(** X3: the labels do not wrap below zero: an azimuth from -348.75 up to
    but not including -11.25 reads outside the array and has no label. *)
Theorem compass_label_undefined_below_zero (azimuth : Q) :
  (- (34875 # 100) <= azimuth)%Q -> (azimuth < - (45 # 4))%Q ->
  getCompassDirection azimuth = None.
Proof.
  intros Hlo Hhi.
  assert (Hr : (-15 <= Num.Math_round (azimuth / (45 # 2)) < 0)%Z).
  { unfold Num.Math_round. split.
    - rewrite <- (Qfloor_Z (-15)). apply Qfloor_resp_le.
      rewrite sixteenth_scaled. change (inject_Z (-15)) with (-15)%Q. Lqa.lra.
    - assert (H : (Qfloor (azimuth / (45 # 2) + (1 # 2)) < 0)%Z); [|lia].
      rewrite Zlt_Qlt. eapply Qle_lt_trans; [apply Qfloor_le|].
      rewrite sixteenth_scaled. change (inject_Z 0) with 0%Q. Lqa.lra. }
  unfold getCompassDirection.
  assert (Hrem : (Z.rem (Num.Math_round (azimuth / (45 # 2))) 16 < 0)%Z).
  { rewrite <- (Z.opp_involutive (Num.Math_round (azimuth / (45 # 2)))).
    rewrite Z.rem_opp_l by lia. rewrite Z.rem_small by lia. lia. }
  destruct (Z.ltb_spec (Z.rem (Num.Math_round (azimuth / (45 # 2))) 16) 0);
    [reflexivity|lia].
Qed.

Lemma compass_label_undefined_below_zero_witness :
  getCompassDirection (-90) = None.
Proof.
  apply (compass_label_undefined_below_zero (-90)); [discriminate|reflexivity].
Defined.

(** ** The sampler: what is listed and what is announced *)

Section VisibleFacts.

Variable MIN_ELEVATION : Q.
Variable satelliteJs : Propagator.

Lemma clears_Some (observer : Location) (sat : Satellite) (t : Z)
      (lookAngles : LookAngles) :
  clears MIN_ELEVATION satelliteJs observer sat t = Some lookAngles ->
  satelliteJs observer (tle1 sat) (tle2 sat) t = Normal (Some lookAngles) /\
  (MIN_ELEVATION < elevationDeg lookAngles)%Q.
Proof.
  unfold clears.
  destruct (satelliteJs observer (tle1 sat) (tle2 sat) t) as [[la|]|e];
    try discriminate.
  destruct (Num.gt (elevationDeg la) MIN_ELEVATION) eqn:Hgt; [|discriminate].
  intros H. injection H as ->. split; [reflexivity|].
  unfold Num.gt in Hgt. apply negb_true_iff in Hgt.
  apply Qnot_le_lt. intros Hle. apply Qle_bool_iff in Hle. congruence.
Qed.

Lemma in_contributions (observer : Location) (now : Z) (sats : list Satellite)
      (v : Visible.t) :
  In v (flat_map (contribution MIN_ELEVATION satelliteJs observer now) sats) <->
  exists sat lookAngles,
    In sat sats /\
    clears MIN_ELEVATION satelliteJs observer sat now = Some lookAngles /\
    v = entryOf sat lookAngles.
Proof.
  rewrite in_flat_map. unfold contribution. split.
  - intros [sat [Hin Hv]].
    destruct (clears MIN_ELEVATION satelliteJs observer sat now) as [la|] eqn:Hc;
      [|contradiction].
    destruct Hv as [<-|[]]. eauto.
  - intros [sat [la [Hin [Hc ->]]]]. exists sat. split; [exact Hin|].
    rewrite Hc. now left.
Qed.

Lemma contributions_length (observer : Location) (now : Z) (sats : list Satellite) :
  (List.length (flat_map (contribution MIN_ELEVATION satelliteJs observer now) sats)
   <= List.length sats)%nat.
Proof.
  induction sats as [|sat sats IH]; [apply le_n|].
  cbn [flat_map]. rewrite length_app. unfold contribution at 1.
  destruct (clears MIN_ELEVATION satelliteJs observer sat now); simpl; lia.
Qed.

(** What [renderApp] receives as its first argument. *)
Lemma rendered_visible (w : World) (visible : list Visible.t)
      (upcoming : list Pass.t) :
  calculatePositions MIN_ELEVATION satelliteJs w = Normal (Rendered visible upcoming) ->
  exists observer,
    userLocation w = Some observer /\
    satellites w <> [] /\
    visible =
    sort byElevationDesc
      (flat_map (contribution MIN_ELEVATION satelliteJs observer (wallClock w))
                (satellites w)).
Proof.
  intros H. destruct (rendered_inv _ _ _ _ _ H) as [observer [Hloc Hcat]].
  exists observer. split; [exact Hloc|]. split; [exact Hcat|].
  destruct (calculatePositions_rendered MIN_ELEVATION satelliteJs w observer Hloc Hcat
              (rendered_no_nullish _ _ _ _ _ _ H Hloc))
    as [u [Hrun _]].
  rewrite Hrun in H. now injection H as -> _.
Qed.

End VisibleFacts.

Section Rounding.

Local Open Scope Q_scope.

Lemma toFixed1_near (x : Q) :
  0 <= x -> x - (1 # 20) < Num.parseFloat (Num.toFixed1 x).
Proof.
  intros Hx. unfold Num.toFixed1.
  assert (Hb : Qle_bool 0 x = true) by now apply Qle_bool_iff.
  rewrite Hb. unfold Num.Math_round, Num.parseFloat.
  pose proof (Qlt_floor (x * 10 + (1 # 2))) as H.
  rewrite inject_Z_plus in H. change (inject_Z 1) with 1 in H.
  set (n := Qfloor (x * 10 + (1 # 2))) in *.
  assert (Hn : n # 10 == inject_Z n * (1 # 10)).
  { unfold Qeq, inject_Z, Qmult. simpl. lia. }
  rewrite Hn. Lqa.lra.
Qed.

End Rounding.

(** X4: no listed satellite is shown below the threshold: the elevation
    written on an entry is more than the threshold less one twentieth of a
    degree, so at a whole threshold of [m] degrees (25, or 0 in the earlier
    script) every entry shows [m.0] at least. *)
Theorem visible_shown_above_threshold
        (MIN_ELEVATION : Q) (satelliteJs : Propagator) (w : World)
        (visible : list Visible.t) (upcoming : list Pass.t) (m : Z) :
  calculatePositions MIN_ELEVATION satelliteJs w = Normal (Rendered visible upcoming) ->
  (0 <= m)%Z -> (MIN_ELEVATION == inject_Z m)%Q ->
  Forall (fun v => (MIN_ELEVATION - (1 # 20) < Num.parseFloat (Visible.elevation v))%Q
                   /\ (10 * m <= Visible.elevation v)%Z) visible.
Proof.
  intros H Hm HMIN. destruct (rendered_visible _ _ _ _ _ H) as [observer [_ [_ ->]]].
  apply (Permutation_Forall (Permutation_sym (sort_perm _ byElevationDesc _))).
  apply Forall_forall. intros v Hv.
  apply in_contributions in Hv as [sat [la [_ [Hc ->]]]].
  apply clears_Some in Hc as [_ Hgt]. cbn [entryOf Visible.elevation].
  assert (Hpos : (0 <= elevationDeg la)%Q).
  { rewrite HMIN in Hgt. apply Qlt_le_weak. eapply Qle_lt_trans; [|exact Hgt].
    change (inject_Z 0 <= inject_Z m)%Q. rewrite <- Zle_Qle. exact Hm. }
  pose proof (toFixed1_near (elevationDeg la) Hpos) as Hnear.
  split; [Lqa.lra|].
  assert (Hq : (inject_Z (10 * m) - (1 # 2) < inject_Z (Num.toFixed1 (elevationDeg la)))%Q).
  { unfold Num.parseFloat in Hnear.
    assert (Hn : (Num.toFixed1 (elevationDeg la) # 10
                  == inject_Z (Num.toFixed1 (elevationDeg la)) * (1 # 10))%Q).
    { unfold Qeq, inject_Z, Qmult. simpl. lia. }
    rewrite Hn in Hnear. rewrite inject_Z_mult. change (inject_Z 10) with 10%Q.
    Lqa.lra. }
  destruct (Z_lt_le_dec (Num.toFixed1 (elevationDeg la)) (10 * m)) as [Hlt|Hle];
    [|exact Hle].
  exfalso.
  assert (Hle1 : (Num.toFixed1 (elevationDeg la) + 1 <= 10 * m)%Z) by lia.
  rewrite Zle_Qle, inject_Z_plus in Hle1. change (inject_Z 1) with 1%Q in Hle1.
  Lqa.lra.
Qed.

Lemma visible_shown_above_threshold_witness :
  Forall (fun v => (25 - (1 # 20) < Num.parseFloat (Visible.elevation v))%Q
                   /\ (10 * 25 <= Visible.elevation v)%Z)
         [ {| Visible.name := "A"; Visible.azimuth := 123;
              Visible.elevation := 301; Visible.distance := 1200 |} ].
Proof.
  apply (visible_shown_above_threshold 25 demoJs
           (worldAt 600000 0 [demoSat "A" "rising"]) _ [] 25).
  - vm_compute. reflexivity.
  - lia.
  - reflexivity.
Defined.

(** X5: the satellites listed are the records of the catalog that
    propagate to an elevation above the threshold at the clock reading,
    each with the figures of its own propagation; none of them is left
    out, and the list is no longer than the catalog. *)
Theorem visible_are_the_records_above
        (MIN_ELEVATION : Q) (satelliteJs : Propagator) (w : World)
        (visible : list Visible.t) (upcoming : list Pass.t) :
  calculatePositions MIN_ELEVATION satelliteJs w = Normal (Rendered visible upcoming) ->
  exists observer,
    userLocation w = Some observer /\
    (forall v,
       In v visible <->
       exists sat lookAngles,
         In sat (satellites w) /\
         satelliteJs observer (tle1 sat) (tle2 sat) (wallClock w)
           = Normal (Some lookAngles) /\
         (MIN_ELEVATION < elevationDeg lookAngles)%Q /\
         v = entryOf sat lookAngles) /\
    (List.length visible <= List.length (satellites w))%nat.
Proof.
  intros H. destruct (rendered_visible _ _ _ _ _ H) as [observer [Hloc [_ ->]]].
  exists observer. split; [exact Hloc|]. split.
  - intros v. split.
    + intros Hv.
      apply (Permutation_in _ (sort_perm _ byElevationDesc _)) in Hv.
      apply in_contributions in Hv as [sat [la [Hin [Hc ->]]]].
      apply clears_Some in Hc as [Hjs Hgt]. exists sat, la. auto.
    + intros [sat [la [Hin [Hjs [Hgt ->]]]]].
      apply (Permutation_in _ (Permutation_sym (sort_perm _ byElevationDesc _))).
      apply in_contributions. exists sat, la. split; [exact Hin|].
      split; [|reflexivity]. unfold clears. rewrite Hjs.
      assert (Hb : Num.gt (elevationDeg la) MIN_ELEVATION = true).
      { unfold Num.gt. apply negb_true_iff. apply not_true_iff_false.
        intros Hle. apply Qle_bool_iff in Hle. now apply Qlt_not_le in Hgt. }
      now rewrite Hb.
  - rewrite (Permutation_length (sort_perm _ byElevationDesc _)).
    apply contributions_length.
Qed.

WHAT TO PRODUCE: Copy out precisely the lines from the line with "(List.length visible <= List.length" to the line with "apply in_contributions in Hv as [sat [la [Hin" in the material above, including those two lines and omitting all the rest.

OUTPUT:
    (List.length visible <= List.length (satellites w))%nat.
Proof.
  intros H. destruct (rendered_visible _ _ _ _ _ H) as [observer [Hloc [_ ->]]].
  exists observer. split; [exact Hloc|]. split.
  - intros v. split.
    + intros Hv.
      apply (Permutation_in _ (sort_perm _ byElevationDesc _)) in Hv.
      apply in_contributions in Hv as [sat [la [Hin [Hc ->]]]].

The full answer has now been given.